The job of a product manager is to discover a product that is valuable to your customers, usable for your users, and feasible for your business.

There’s a lot of reasons why I love this quote, but the thing I love the most about it is that right out of the gate it shows you that a Product Manager is someone that sits in the middle of a lot of people, teams and organizations. This Venn diagram further clarifies the idea:

https://www.slideshare.net/AnuragJain97/primer-on-product-management

To put it in even plainer language: your customer wants a problem solved and your business wants value added back to the business. Your “tools” for delivering this customer solution and enterprise value is the enabling technology and the user experience (design). The Product Manager has the unique role of sitting amidst each of these groups to ensure that (in a collaborative way with designers and engineers), a customer problem is solved in a way that is valuable to them, that is useable by them, and is feasible (both operationally and financially) for your company to build and support.

https://en.wikipedia.org/wiki/Negative_space

Before we continue, I think it would be helpful to talk about what a Product Manager is NOT. Given the complexity of the role and how nuanced it is, in some ways it is easier to see the role by first tracing the outline made by all the negative space around it.

#1: A Product Manager is not a Project Manager

Yes, as a Product Manager you will have features that need be managed like projects to ensure successful delivery. Yes, as a Product Manager you will likely use some form of task management tooling and have to report out on and analyze a release plan. But unlike a Project Manager, the buck stops with you. You are the one that is held responsible for not just the delivery of the feature, but everything else as well. Was the right problem selected to solve? The right user type to solve for? Can the business make money on it? How will we learn from it once it is in the wile? Etcetera, etcetera. A Project Manager is typically responsible for ensuring the thing gets delivered on time and in the right sequence, but if the thing that is delivered failed, that isn’t on the Project Manager. They did their job. This is not the case for Product Managers — they are held responsible for both output and more importantly, outcome.

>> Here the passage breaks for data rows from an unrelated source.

(** [while (k > 0 && continuation(text[k])) k--] *)
Fixpoint back (t : bytes) (k : nat) : outcome exn nat :=
  match k with
  | O => Ret O
  | S k' => c ← char_at t k; if continuation c then back t k' else Ret k
  end.
(** [while (k < text.size() && continuation(text[k])) k++] *)
Fixpoint forward (fuel : nat) (t : bytes) (k : nat) : outcome exn nat :=
  match fuel with
  | O => Diverge
  | S fuel =>
      if decide (k < length t)%nat then
        c ← char_at t k; if continuation c then forward fuel t (S k) else Ret k
      else Ret k
  end.
Definition step_forward (t : bytes) (k : nat) : outcome exn nat := forward (S (length t)) t k.

(** The erased range has to be a range of the text. *)
Definition erase_range (t : bytes) (a b : nat) : outcome exn bytes :=
  if decide (a <= b <= length t)%nat then Ret (take a t ++ drop b t) else Undef.

(** [currentTextPosition - 1] is computed in [size_t]. *)
Definition backspace (h : handler) : outcome exn (handler * list bytes) :=
  if decide (currentTextPositionUTF h <= 0) then Ret (h, []) else
  let u := wrapu 64 (currentTextPositionUTF h - 1) in
  let deleteStart := wrapu 64 (Z.of_nat (currentTextPosition h) - 1) in
  if decide (Z.of_nat (length (currentText h)) < deleteStart) then Undef else
  d ← back (currentText h) (Z.to_nat deleteStart);
  t ← erase_range (currentText h) d (currentTextPosition h);
  Ret (with_text t d u d h, [t]).

Definition delete_key (h : handler) : outcome exn (handler * list bytes) :=
  let p := currentTextPosition h in
  if decide (length (currentText h) <= p)%nat then Ret (h, []) else
  e ← step_forward (currentText h) (S p);
  t ← erase_range (currentText h) p e;
  Ret (with_text t p (currentTextPositionUTF h) p h, [t]).

Definition insert_text (text : bytes) (h : handler) : outcome exn (handler * list bytes) :=
  let p := currentTextPosition h in
  if decide (length (currentText h) < p)%nat then Undef else
  n ← getLength text (length text);
  let t := take p (currentText h) ++ text ++ drop p (currentText h) in
  let p' := (p + length text)%nat in
  Ret (with_text t p' (wrapu 64 (currentTextPositionUTF h + Z.of_nat n)) p' h, [t]).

This is not the case for Product Managers — they are held responsible for both output and more importantly, outcome.

#2: A Product Manager is not a Product Owner

Product Ownership is super important, so please do not misread this one as a critique of this role. Many Product Managers ALSO share the responsibilities of a Product Owner, so let be clear up front…someone has to do this job, or the product won’t be responsible.

With this out of the way, let me get to the point. In a nutshell, a Product Owner is a member of a SCRUM team, within an Agile context, whose goal is to manage a product’s backlog to ensure the success of a product. While there is undoubtedly some overlap with Product Management, here is the big distinction I want you to take away: Product Ownership exists only within the context of Agile/SCRUM, and is tethered to the development team. This means, if your team changes the way they operate and adopts a different framework, the role of a Product Owner could vanish. Additionally, the role carries an intentionally tight focus on the development team, and lacks the wider view of a Product Manager. A Product Owner cannot start their work if a Product Manager never identifies the right users pains and business opportunities to begin with.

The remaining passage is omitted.